> **Exercise directions**
Retype every line of the data, keeping each word exactly.
_ _ _ _
Section BatchFacts.
Variable uuid_nth : nat -> string.
Variable regexp_test : JsValue -> string -> option bool.
Variable coerce_number : JsValue -> float.
Variable exponent_form : float -> string.
Variable trigger_rejects : string -> nat -> option string.
Variable JSON_stringify : Envelope -> string.
Variable hmac_sha256_hex : string -> string -> string.
Variable toISOString : Z -> string.
Variable post : Request -> HttpOutcome.
Variable settle : list Webhook -> list Webhook.
Variable webhooks : list (string * Webhook).
Variable random : nat -> float.

Lemma batchCreate_returns requests s :
  (length requests <= maxBatchSize s)%nat ->
  (forall i, trigger_rejects TRANSACTION_CREATED i = None) ->
  exists successful s',
    batchCreate uuid_nth exponent_form trigger_rejects requests s
      = (Returned
           (mkBatchCreateResult successful (expected_failures 0 requests)
              (mkSummary (length requests) (length successful)
                 (length (expected_failures 0 requests))
                 (successRate exponent_form (length successful) (length requests)))), s') /\
    (length successful + length (expected_failures 0 requests) = length requests)%nat.
Proof.
  intros Hsize Hdelivers.
  destruct (create_each_settles uuid_nth trigger_rejects requests 0 s)
    as (settled & s' & Hrun & Hrej & Hlen & Hund).
  specialize (Hund Hdelivers).
  exists (created settled), s'. split; [| by rewrite <- Hrej].
  unfold batchCreate, bind at 1, get_state.
  rewrite (proj2 (Nat.ltb_ge _ _) Hsize). unfold bind. rewrite Hrun. simpl.
  by rewrite Hund, app_nil_r, Hrej.
Qed.

(** The success rate [batchCreate] reports for a batch that is not empty
    and within the limit of a thousand requests, the dispatch of the
    created events not failing, reads 100.0% exactly when no request failed
    and 0.0% exactly when none succeeded: one failure among a thousand
    already shows.  A batch whose requests all pass create-validation, as
    the batch controller requires before it calls the service, creates
    every transaction and reports no failure. *)
Theorem reading_the_success_rate requests s :
  requests <> [] ->
  (length requests <= maxBatchSize s)%nat ->
  (maxBatchSize s <= maxBatchSize_limit)%nat ->
  (forall i, trigger_rejects TRANSACTION_CREATED i = None) ->
  exists result s',
    batchCreate uuid_nth exponent_form trigger_rejects requests s = (Returned result, s') /\
    (sum_successRate (bc_summary result) = "100.0%" <-> bc_failed result = []) /\
    (sum_successRate (bc_summary result) = "0.0%" <-> bc_successful result = []) /\
    (Forall (fun request => validation_error request = None) requests ->
     bc_failed result = [] /\ length (bc_successful result) = length requests).
Proof.
  intros Hne Hsize Hlimit Hdelivers.
  destruct (batchCreate_returns requests s Hsize Hdelivers) as (successful & s' & Hrun & Hlen).
  eexists _, s'. split; [exact Hrun |]. simpl.
  assert (1 <= length requests)%nat as HN by (destruct requests; [done | simpl; lia]).
  assert (length requests <= maxBatchSize_limit)%nat as HN' by lia.
  destruct (rate_check_sound exponent_form (length successful) (length requests))
    as (t & Hrate & Hnear).
  { apply rate_checked; lia. }
  assert (length successful <= length requests)%nat as Hle by lia.
  pose proof (nearest_tenths_range t _ _ HN Hle Hnear) as Hrange.
  unfold maxBatchSize_limit in HN'. unfold nearest_tenths_of in Hnear.
  rewrite Hrate. split; [| split].
  - split.
    + intros Htext. apply (reads_as_sound _ _ _ full_rate_checked Hrange) in Htext.
      subst t. apply nil_length_inv. nia.
    + intros Hnil. rewrite Hnil in Hlen. simpl in Hlen.
      assert (t = 1000) as -> by nia. reflexivity.
  - split.
    + intros Htext. apply (reads_as_sound _ _ _ zero_rate_checked Hrange) in Htext.
      subst t. apply nil_length_inv. nia.
    + intros Hnil. rewrite Hnil in Hnear. simpl in Hnear.
      assert (t = 0) as -> by nia. reflexivity.
  - intros Hvalid.
    assert (expected_failures 0 requests = []) as Hnone.
    { clear -Hvalid. generalize 0%nat. induction Hvalid as [|r l Hr _ IH]; intros n; [done |].
      simpl. rewrite Hr. apply IH. }
    rewrite Hnone in *. simpl in Hlen. split; [done | lia].
Qed.



Lemma send_each_returns event payload targets s :
  exists s',
    send_each uuid_nth JSON_stringify hmac_sha256_hex toISOString post event payload targets s
      = (Returned tt, s') /\
    dispatch_frame s s'.
Proof.
  revert s. induction targets as [|w targets IH]; intros s.
  - exists s. split; [done | apply dispatch_frame_refl].
  - destruct (sendWebhook_first uuid_nth JSON_stringify hmac_sha256_hex toISOString post
                w event payload s) as (s1 & log & Hrun & Hf1 & _).
    destruct (IH s1) as (s' & Hrest & Hf).
    exists s'. split; [| by eapply dispatch_frame_trans].
    cbn [send_each]. unfold bind at 1, attempt. rewrite Hrun. exact Hrest.
Qed.

Lemma triggerEvent_returns event payload s :
  exists s',
    triggerEvent uuid_nth JSON_stringify hmac_sha256_hex toISOString post settle webhooks
      event payload s = (Returned tt, s') /\
    dispatch_frame s s'.
Proof. apply send_each_returns. Qed.

Lemma count_completed_le processed : (count_completed processed <= length processed)%nat.
Proof. apply filter_length_le. Qed.

(** The loop of [batchProcess] sorts every identifier into one of the two
    arrays. *)
Lemma process_each_accounts index ids processed failed s :
  exists processed' failed' s',
    process_each uuid_nth regexp_test coerce_number JSON_stringify hmac_sha256_hex
      toISOString post settle webhooks random index ids processed failed s
      = (Returned ((processed ++ processed')%list, (failed ++ failed')%list), s') /\
    (length processed' + length failed' = length ids)%nat /\
    Forall (fun t => tx_status t = COMPLETED \/ tx_status t = FAILED) processed' /\
    Forall (fun f => fi_transactionId f ∈ ids) failed' /\
    maxBatchSize s' = maxBatchSize s.
Proof.
  revert index processed failed s.
  induction ids as [|id ids IH]; intros index processed failed s.
  - exists [], [], s. rewrite !app_nil_r. by repeat split.
  - cbn [process_each]. unfold bind at 1, attempt.
    pose proof (grows_processTransaction uuid_nth regexp_test coerce_number (random index)
                  id s) as [_ Hsize1].
    destruct (processTransaction uuid_nth regexp_test coerce_number (random index) id s)
      as [[tx'|e] s1] eqn:Hrun; simpl in Hsize1.
    + apply processTransaction_returned in Hrun as (_ & Hfinal & _).
      unfold bind at 1, attempt.
      destruct (triggerEvent_returns
                  (if bool_decide (tx_status tx' = COMPLETED) then TRANSACTION_COMPLETED
                   else TRANSACTION_FAILED) JObject s1)
        as (s2 & -> & (_ & _ & _ & _ & _ & Hsize2)).
      destruct (IH (S index) (processed ++ [tx'])%list failed s2)
        as (processed' & failed' & s' & -> & Hlen & Hp & Hf & Hsize).
      exists (tx' :: processed'), failed', s'. rewrite <- app_assoc.
      split; [done |]. split; [simpl; lia |]. split; [by constructor |].
      split; [| congruence].
      eapply Forall_impl; [exact Hf |]. simpl. intros f Hin. by right.
    + unfold bind at 1, logError, bind, uuidv4, new_Date, modify, ret. simpl.
      match goal with
      | |- context [process_each _ _ _ _ _ _ _ _ _ _ _ _ _ _ ?s0] =>
          destruct (IH (S index) processed (failed ++ [mkFailedItem id e])%list s0)
            as (processed' & failed' & s' & -> & Hlen & Hp & Hf & Hsize)
      end.
      simpl in Hsize.
      exists processed', (mkFailedItem id e :: failed'), s'. rewrite <- app_assoc.
      split; [done |]. split; [simpl; lia |]. split; [done |].
      split; [| congruence].
      constructor; [simpl; left |].
      eapply Forall_impl; [exact Hf |]. simpl. intros f Hin. by right.
Qed.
_ _ _ _
> **The completed task**
Section BatchFacts.
Variable uuid_nth : nat -> string.
Variable regexp_test : JsValue -> string -> option bool.
Variable coerce_number : JsValue -> float.
Variable exponent_form : float -> string.
Variable trigger_rejects : string -> nat -> option string.
Variable JSON_stringify : Envelope -> string.
Variable hmac_sha256_hex : string -> string -> string.
Variable toISOString : Z -> string.
Variable post : Request -> HttpOutcome.
Variable settle : list Webhook -> list Webhook.
Variable webhooks : list (string * Webhook).
Variable random : nat -> float.

Lemma batchCreate_returns requests s :
  (length requests <= maxBatchSize s)%nat ->
  (forall i, trigger_rejects TRANSACTION_CREATED i = None) ->
  exists successful s',
    batchCreate uuid_nth exponent_form trigger_rejects requests s
      = (Returned
           (mkBatchCreateResult successful (expected_failures 0 requests)
              (mkSummary (length requests) (length successful)
                 (length (expected_failures 0 requests))
                 (successRate exponent_form (length successful) (length requests)))), s') /\
    (length successful + length (expected_failures 0 requests) = length requests)%nat.
Proof.
  intros Hsize Hdelivers.
  destruct (create_each_settles uuid_nth trigger_rejects requests 0 s)
    as (settled & s' & Hrun & Hrej & Hlen & Hund).
  specialize (Hund Hdelivers).
  exists (created settled), s'. split; [| by rewrite <- Hrej].
  unfold batchCreate, bind at 1, get_state.
  rewrite (proj2 (Nat.ltb_ge _ _) Hsize). unfold bind. rewrite Hrun. simpl.
  by rewrite Hund, app_nil_r, Hrej.
Qed.

(** The success rate [batchCreate] reports for a batch that is not empty
    and within the limit of a thousand requests, the dispatch of the
    created events not failing, reads 100.0% exactly when no request failed
    and 0.0% exactly when none succeeded: one failure among a thousand
    already shows.  A batch whose requests all pass create-validation, as
    the batch controller requires before it calls the service, creates
    every transaction and reports no failure. *)
Theorem reading_the_success_rate requests s :
  requests <> [] ->
  (length requests <= maxBatchSize s)%nat ->
  (maxBatchSize s <= maxBatchSize_limit)%nat ->
  (forall i, trigger_rejects TRANSACTION_CREATED i = None) ->
  exists result s',
    batchCreate uuid_nth exponent_form trigger_rejects requests s = (Returned result, s') /\
    (sum_successRate (bc_summary result) = "100.0%" <-> bc_failed result = []) /\
    (sum_successRate (bc_summary result) = "0.0%" <-> bc_successful result = []) /\
    (Forall (fun request => validation_error request = None) requests ->
     bc_failed result = [] /\ length (bc_successful result) = length requests).
Proof.
  intros Hne Hsize Hlimit Hdelivers.
  destruct (batchCreate_returns requests s Hsize Hdelivers) as (successful & s' & Hrun & Hlen).
  eexists _, s'. split; [exact Hrun |]. simpl.
  assert (1 <= length requests)%nat as HN by (destruct requests; [done | simpl; lia]).
  assert (length requests <= maxBatchSize_limit)%nat as HN' by lia.
  destruct (rate_check_sound exponent_form (length successful) (length requests))
    as (t & Hrate & Hnear).
  { apply rate_checked; lia. }
  assert (length successful <= length requests)%nat as Hle by lia.
  pose proof (nearest_tenths_range t _ _ HN Hle Hnear) as Hrange.
  unfold maxBatchSize_limit in HN'. unfold nearest_tenths_of in Hnear.
  rewrite Hrate. split; [| split].
  - split.
    + intros Htext. apply (reads_as_sound _ _ _ full_rate_checked Hrange) in Htext.
      subst t. apply nil_length_inv. nia.
    + intros Hnil. rewrite Hnil in Hlen. simpl in Hlen.
      assert (t = 1000) as -> by nia. reflexivity.
  - split.
    + intros Htext. apply (reads_as_sound _ _ _ zero_rate_checked Hrange) in Htext.
      subst t. apply nil_length_inv. nia.
    + intros Hnil. rewrite Hnil in Hnear. simpl in Hnear.
      assert (t = 0) as -> by nia. reflexivity.
  - intros Hvalid.
    assert (expected_failures 0 requests = []) as Hnone.
    { clear -Hvalid. generalize 0%nat. induction Hvalid as [|r l Hr _ IH]; intros n; [done |].
      simpl. rewrite Hr. apply IH. }
    rewrite Hnone in *. simpl in Hlen. split; [done | lia].
Qed.



Lemma send_each_returns event payload targets s :
  exists s',
    send_each uuid_nth JSON_stringify hmac_sha256_hex toISOString post event payload targets s
      = (Returned tt, s') /\
    dispatch_frame s s'.
Proof.
  revert s. induction targets as [|w targets IH]; intros s.
  - exists s. split; [done | apply dispatch_frame_refl].
  - destruct (sendWebhook_first uuid_nth JSON_stringify hmac_sha256_hex toISOString post
                w event payload s) as (s1 & log & Hrun & Hf1 & _).
    destruct (IH s1) as (s' & Hrest & Hf).
    exists s'. split; [| by eapply dispatch_frame_trans].
    cbn [send_each]. unfold bind at 1, attempt. rewrite Hrun. exact Hrest.
Qed.

Lemma triggerEvent_returns event payload s :
  exists s',
    triggerEvent uuid_nth JSON_stringify hmac_sha256_hex toISOString post settle webhooks
      event payload s = (Returned tt, s') /\
    dispatch_frame s s'.
Proof. apply send_each_returns. Qed.

Lemma count_completed_le processed : (count_completed processed <= length processed)%nat.
Proof. apply filter_length_le. Qed.

(** The loop of [batchProcess] sorts every identifier into one of the two
    arrays. *)
Lemma process_each_accounts index ids processed failed s :
  exists processed' failed' s',
    process_each uuid_nth regexp_test coerce_number JSON_stringify hmac_sha256_hex
      toISOString post settle webhooks random index ids processed failed s
      = (Returned ((processed ++ processed')%list, (failed ++ failed')%list), s') /\
    (length processed' + length failed' = length ids)%nat /\
    Forall (fun t => tx_status t = COMPLETED \/ tx_status t = FAILED) processed' /\
    Forall (fun f => fi_transactionId f ∈ ids) failed' /\
    maxBatchSize s' = maxBatchSize s.
Proof.
  revert index processed failed s.
  induction ids as [|id ids IH]; intros index processed failed s.
  - exists [], [], s. rewrite !app_nil_r. by repeat split.
  - cbn [process_each]. unfold bind at 1, attempt.
    pose proof (grows_processTransaction uuid_nth regexp_test coerce_number (random index)
                  id s) as [_ Hsize1].
    destruct (processTransaction uuid_nth regexp_test coerce_number (random index) id s)
      as [[tx'|e] s1] eqn:Hrun; simpl in Hsize1.
    + apply processTransaction_returned in Hrun as (_ & Hfinal & _).
      unfold bind at 1, attempt.
      destruct (triggerEvent_returns
                  (if bool_decide (tx_status tx' = COMPLETED) then TRANSACTION_COMPLETED
                   else TRANSACTION_FAILED) JObject s1)
        as (s2 & -> & (_ & _ & _ & _ & _ & Hsize2)).
      destruct (IH (S index) (processed ++ [tx'])%list failed s2)
        as (processed' & failed' & s' & -> & Hlen & Hp & Hf & Hsize).
      exists (tx' :: processed'), failed', s'. rewrite <- app_assoc.
      split; [done |]. split; [simpl; lia |]. split; [by constructor |].
      split; [| congruence].
      eapply Forall_impl; [exact Hf |]. simpl. intros f Hin. by right.
    + unfold bind at 1, logError, bind, uuidv4, new_Date, modify, ret. simpl.
      match goal with
      | |- context [process_each _ _ _ _ _ _ _ _ _ _ _ _ _ _ ?s0] =>
          destruct (IH (S index) processed (failed ++ [mkFailedItem id e])%list s0)
            as (processed' & failed' & s' & -> & Hlen & Hp & Hf & Hsize)
      end.
      simpl in Hsize.
      exists processed', (mkFailedItem id e :: failed'), s'. rewrite <- app_assoc.
      split; [done |]. split; [simpl; lia |]. split; [done |].
      split; [| congruence].
      constructor; [simpl; left |].
      eapply Forall_impl; [exact Hf |]. simpl. intros f Hin. by right.
Qed.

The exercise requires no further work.